Comment ça se passe ? Les poissons arrivent, débarquent vivants, les écailles nacrées et l’oeil brillant, vif, ils s’agitent naturellement, bougent, respirent, regagnent des viviers où pendant quelques jours, ils s’apaisent et se détendent, se débarrassent du stress et des angoisses, avant de mourir vivant. En quelques toutes petites secondes ils passent de vie à trépas par un seul geste, précis, culturel . C’es la « mort vive », le poisson présente une saveur, une texture exceptionnelles. La pratique a dépassé les frontières du Japon, ce mot nippon désormais s’affiche en France sur les cartes de restaurants et même certaines poissonneries pratiquent la méthode, le disent, tous vantent la qualité de la chair.
Beaucoup de chefs achètent des poissons ainsi abattus, d’autres les achètent vivants à la criée et eux-mêmes, s’ils maitrisent cet art, pratique l’ikejime, sont passeurs de cette tradition culturelle, respectent le bien-être des poissons afin d’en préserver le goût et la texture. Cette mort instantanée, en quelques secondes, permet d’amener le poisson à maturation, un poisson saigné « ne sent pas le poisson » et se conserve beaucoup plus longtemps qu’un poisson asphyxié, il mature de quatre jours à deux semaines… et pendant ce temps des saveurs, des arômes se développent, c’est le goût vrai du poisson qui va être servi. L’énergie du muscle, l’ATP adénosine triphosphate, est préservée et donnera beaucoup d’umami (saveur délicieuse), la cinquième saveur, après le salé, le sucré, l’amer et l’acide. Un poisson à la chair ferme, nacrée, soyeuse, sublimée.
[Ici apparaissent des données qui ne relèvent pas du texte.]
(* ===== verification/ParameterGrid.v ===== *)
(** src/runners/parameter_grid.rs: the points of a Cartesian parameter grid by
    index. The values are TOML values: a parameter type. *)
From S2P Require Import Prelude Errors.

Section grid.
Context {V : Type}.

Record ParameterGridItem := mkParameterGridItem { item_name : string; item_values : list V }.

Definition cartesian_grid_len (items : list ParameterGridItem) : result StoreError usize :=
  try_fold (fun size item =>
    ok_or (Internal "parameter grid size overflow") (usize_checked_mul size (zlen (item_values item))))
    1 items.

(** The loop over [items.iter().rev()]; [values[value_index]] is in range. *)
Fixpoint grid_loop (reversed : list ParameterGridItem) (index : usize) (selected : gmap string V)
    : result StoreError (usize * gmap string V) :=
  match reversed with
  | [] => Ok (index, selected)
  | item :: reversed =>
      let n := zlen (item_values item) in
      if n =? 0 then Err (Internal "parameter grid item has no values")
      else
        let? value := ok_or (Internal "index out of bounds") (zget (item_values item) (index mod n)) in
        grid_loop reversed (index / n) (<[item_name item := value]> selected)
  end.

Definition cartesian_grid_point (items : list ParameterGridItem) (index : usize)
    : result StoreError (gmap string V) :=
  let? r := grid_loop (rev items) index ∅ in
  if negb (r.1 =? 0) then Err (Internal "parameter grid index exceeds grid size")
  else Ok r.2.

(** ** Reference: the product in lexicographic order, last item fastest *)

Fixpoint grid_product (items : list ParameterGridItem) : list (gmap string V) :=
  match items with
  | [] => [∅]
  | item :: items =>
      concat (map (fun v => map (<[item_name item := v]>) (grid_product items)) (item_values item))
  end.

Lemma grid_loop_app l1 l2 index selected :
  grid_loop (l1 ++ l2) index selected =
  (let? r := grid_loop l1 index selected in grid_loop l2 r.1 r.2).
Proof.
  revert index selected. induction l1 as [|item l1 IH]; intros index selected; simpl; [done|].
  destruct (_ =? 0); [done|]. destruct (zget _ _); simpl; [apply IH|done].
Qed.

Lemma grid_product_length item items :
  zlen (grid_product (item :: items)) = zlen (item_values item) * zlen (grid_product items).
Proof.
  simpl. rewrite zlen_concat. induction (item_values item) as [|v vs IH]; [done|].
  cbn [map]. rewrite zsum_cons, IH, zlen_cons, zlen_lmap. lia.
Qed.

(** Entry [i] of a concatenation of blocks of one length. *)
Lemma lookup_blocks {A B} (f : A -> list B) m vs i :
  0 < m -> (forall v, zlen (f v) = m) -> 0 <= i < zlen vs * m ->
  exists v, zget vs (i / m) = Some v /\ zget (concat (map f vs)) i = zget (f v) (i mod m).
Proof.
  intros Hm Hf. revert i. induction vs as [|v vs IH]; intros i Hi; [unfold zlen in Hi; simpl in Hi; lia|].
  rewrite zlen_cons in Hi. simpl. unfold zget at 2. rewrite (proj2 (Z.leb_le 0 i)) by lia.
  destruct (decide (i < m)).
  - exists v. rewrite Z.div_small, Z.mod_small by lia. split; [done|].
    unfold zget. rewrite (proj2 (Z.leb_le 0 i)) by lia. apply lookup_app_l.
    specialize (Hf v). unfold zlen in Hf. lia.
  - destruct (IH (i - m)) as (w & Hw & Hl); [lia|]. exists w.
    replace (i / m) with ((i - m) / m + 1) by (rewrite <- Z.div_add by lia; f_equal; lia).
    replace (i mod m) with ((i - m) mod m)
      by (rewrite <- (Z.mod_add (i - m) 1 m) by lia; f_equal; lia).
    pose proof (Z.div_pos (i - m) m ltac:(lia) Hm).
    split.
    + unfold zget in Hw |- *. rewrite (proj2 (Z.leb_le _ _)) in Hw by lia.
      rewrite (proj2 (Z.leb_le _ _)) by lia. by rewrite Z2Nat.inj_add, Nat.add_1_r by lia.
    + rewrite <- Hl. unfold zget. rewrite (proj2 (Z.leb_le 0 (i - m))) by lia.
      rewrite lookup_app_r by (specialize (Hf v); unfold zlen in Hf; lia).
      f_equal. specialize (Hf v). unfold zlen in Hf. lia.
Qed.

Lemma grid_loop_product items index :
  0 <= index -> Forall (fun item => item_values item <> []) items ->
  exists m, grid_loop (rev items) index ∅ = Ok (index / zlen (grid_product items), m) /\
    zget (grid_product items) (index mod zlen (grid_product items)) = Some m /\
    0 < zlen (grid_product items).
Proof.
  intros Hi Hne. induction Hne as [|item items Hv _ IH].
  { exists ∅. change (zlen (grid_product [])) with 1. simpl. by rewrite Z.div_1_r, Z.mod_1_r. }
  destruct IH as (m & Hloop & Hm & Hpos). rewrite grid_product_length. simpl rev.
  rewrite grid_loop_app, Hloop. cbn [result_bind fst snd grid_loop].
  set (p := zlen (grid_product items)) in *. set (n := zlen (item_values item)).
  assert (0 < n) as Hn.
  { subst n. destruct (item_values item); [done|]. rewrite zlen_cons. pose proof (zlen_nonneg l). lia. }
  rewrite (proj2 (Z.eqb_neq n 0)) by lia.
  assert (0 <= index mod (n * p) < n * p) as Hr by (apply Z.mod_pos_bound; nia).
  destruct (lookup_blocks (fun v => map (<[item_name item := v]>) (grid_product items)) p
              (item_values item) (index mod (n * p))) as (v & Hv' & Hl); [done|intros; by rewrite zlen_lmap|done|].
  rewrite (Z.mul_comm n p), Z.rem_mul_r in Hv' by lia.
  rewrite (Z.mul_comm p (_ mod n)), Z.div_add, (Z.div_small (index mod p)), Z.add_0_l in Hv'
    by (apply Z.mod_pos_bound || lia; lia).
  rewrite Hv'. cbn [ok_or result_bind grid_loop].
  exists (<[item_name item := v]> m). split; [|split; [|nia]].
  - by rewrite Z.div_div, (Z.mul_comm p n) by lia.
  - cbn [grid_product]. rewrite Hl. rewrite (Z.mul_comm n p), Z.rem_mul_r, (Z.mul_comm p (_ mod n)), Z.mod_add, Z.mod_mod by lia.
    unfold zget in Hm |- *. rewrite (proj2 (Z.leb_le _ _)) in Hm by (apply Z.mod_pos_bound; lia).
    rewrite (proj2 (Z.leb_le _ _)) by (apply Z.mod_pos_bound; lia).
    change (map ?f ?l) with (f <$> l). by rewrite list_lookup_fmap, Hm.
Qed.

Lemma grid_len_product items size n :
  try_fold (fun size item =>
    ok_or (Internal "parameter grid size overflow") (usize_checked_mul size (zlen (item_values item))))
    size items = Ok n -> n = size * zlen (grid_product items).
Proof.
  revert size. induction items as [|item items IH]; intros size H.
  - simpl in H. simplify_eq. change (zlen (grid_product [])) with 1. lia.
  - rewrite grid_product_length. cbn [try_fold] in H. apply result_bind_ok in H as (s & Hs & H).
    unfold usize_checked_mul in Hs. case_match_eqn. simplify_eq/=.
    apply IH in H. lia.
Qed.

Lemma grid_loop_empty items index selected :
  Exists (fun item => item_values item = []) items -> exists e, grid_loop items index selected = Err e.
Proof.
  intros H. revert index selected. induction H as [item items H|item items H IH]; intros index selected; simpl.
  - rewrite H. simpl. eauto.
  - destruct (_ =? 0); [eauto|]. destruct (zget _ _); simpl; eauto.
Qed.

(** the grid has as many points as [cartesian_grid_len] says, and
    [cartesian_grid_point] enumerates the Cartesian product in lexicographic
    order with the last parameter fastest: every combination at exactly one
    index, and an error at every other index. *)
Theorem cartesian_grid_enumerates items n (Hlen : cartesian_grid_len items = Ok n) :
  n = zlen (grid_product items) /\
  (forall i, 0 <= i < n -> exists m, cartesian_grid_point items i = Ok m /\ zget (grid_product items) i = Some m) /\
  (forall i, n <= i -> is_ok (cartesian_grid_point items i) = false).
Proof.
  apply grid_len_product in Hlen. rewrite Z.mul_1_l in Hlen. subst n. split; [done|].
  destruct (decide (Forall (fun item => item_values item <> []) items)) as [Hne|Hex].
  - split; intros i Hi.
    + destruct (grid_loop_product items i) as (m & Hloop & Hm & Hpos); [lia|done|].
      exists m. unfold cartesian_grid_point. rewrite Hloop. simpl.
      rewrite Z.div_small by lia. rewrite Z.mod_small in Hm by lia. done.
    + destruct (grid_loop_product items i) as (m & Hloop & Hm & Hpos);
        [pose proof (zlen_nonneg (grid_product items)); lia|done|].
      unfold cartesian_grid_point. rewrite Hloop. simpl.
      assert (1 <= i / zlen (grid_product items)) by (apply Z.div_le_lower_bound; lia).
      by rewrite (proj2 (Z.eqb_neq _ 0)) by lia.
  - apply not_Forall_Exists in Hex; [|intros ?; apply _].
    assert (Exists (fun item => item_values item = []) items) as Hemp.
    { eapply Exists_impl; [exact Hex|]. simpl. intros item. destruct (item_values item); [done|]. intros H. by destruct H. }
    assert (forall i, is_ok (cartesian_grid_point items i) = false) as Herr.
    { intros i. unfold cartesian_grid_point.
      destruct (grid_loop_empty (rev items) i ∅) as [e ->]; [|done].
      apply Exists_exists in Hemp as (item & Hin & He). apply Exists_exists. exists item. split; [|done].
      apply list_elem_of_In. rewrite <- in_rev. by apply list_elem_of_In. }
    assert (zlen (grid_product items) = 0) as Hz.
    { clear -Hemp. induction Hemp as [item items He|item items _ IH]; rewrite grid_product_length.
      - by rewrite He.
      - by rewrite IH, Z.mul_0_r. }
    rewrite Hz. split; intros i Hi; [lia|done].
Qed.
End grid.
Arguments ParameterGridItem : clear implicits.

Lemma cartesian_grid_enumerates_witness :
  let items := [mkParameterGridItem "a" [1; 2]; mkParameterGridItem "b" [3; 4; 5]] in
  6 = zlen (grid_product items) /\
  (forall i, 0 <= i < 6 -> exists m, cartesian_grid_point items i = Ok m /\ zget (grid_product items) i = Some m) /\
  (forall i, 6 <= i -> is_ok (cartesian_grid_point items i) = false).
Proof. by apply cartesian_grid_enumerates. Defined.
Cette technique d’abattage n’a que des avantages, meilleur goût, texture inédite, maturation possible et respect de l’animal.
En consommant un poisson mis mort ainsi on ne découvre pas seulement un plat, le goût du Japon et du poisson mais une culture une tradition des gestes et un savoir-faire-faire nous n’avons pas le droit de faire souffrir les animaux que nous mangeons.
TECHNIQUE :
Étape 1 – le poisson est tu rapidement à l’aide d’un pic enfoncé dans son cerveau, ce qui permet de le faire souffrir le moins possible.
Étape 2 – On insert une longue tige de métal le long de la colonne vertébrale du poisson. Elle permet de détruire l’ensemble des terminaison nerveuses. Cela empêche l’émission de signaux nerveux, et permet au poisson de conserver toute sa saveur.
Étape 3 – On saigne le poisson en entaillant le bout de sa queue et son ouïe. Étant vidé de son sang, le poisson se conservera beaucoup plus longtemps et développera des saveurs plus marquées.
Cette technique n’est pas applicable à une pêche industrielle et intensive.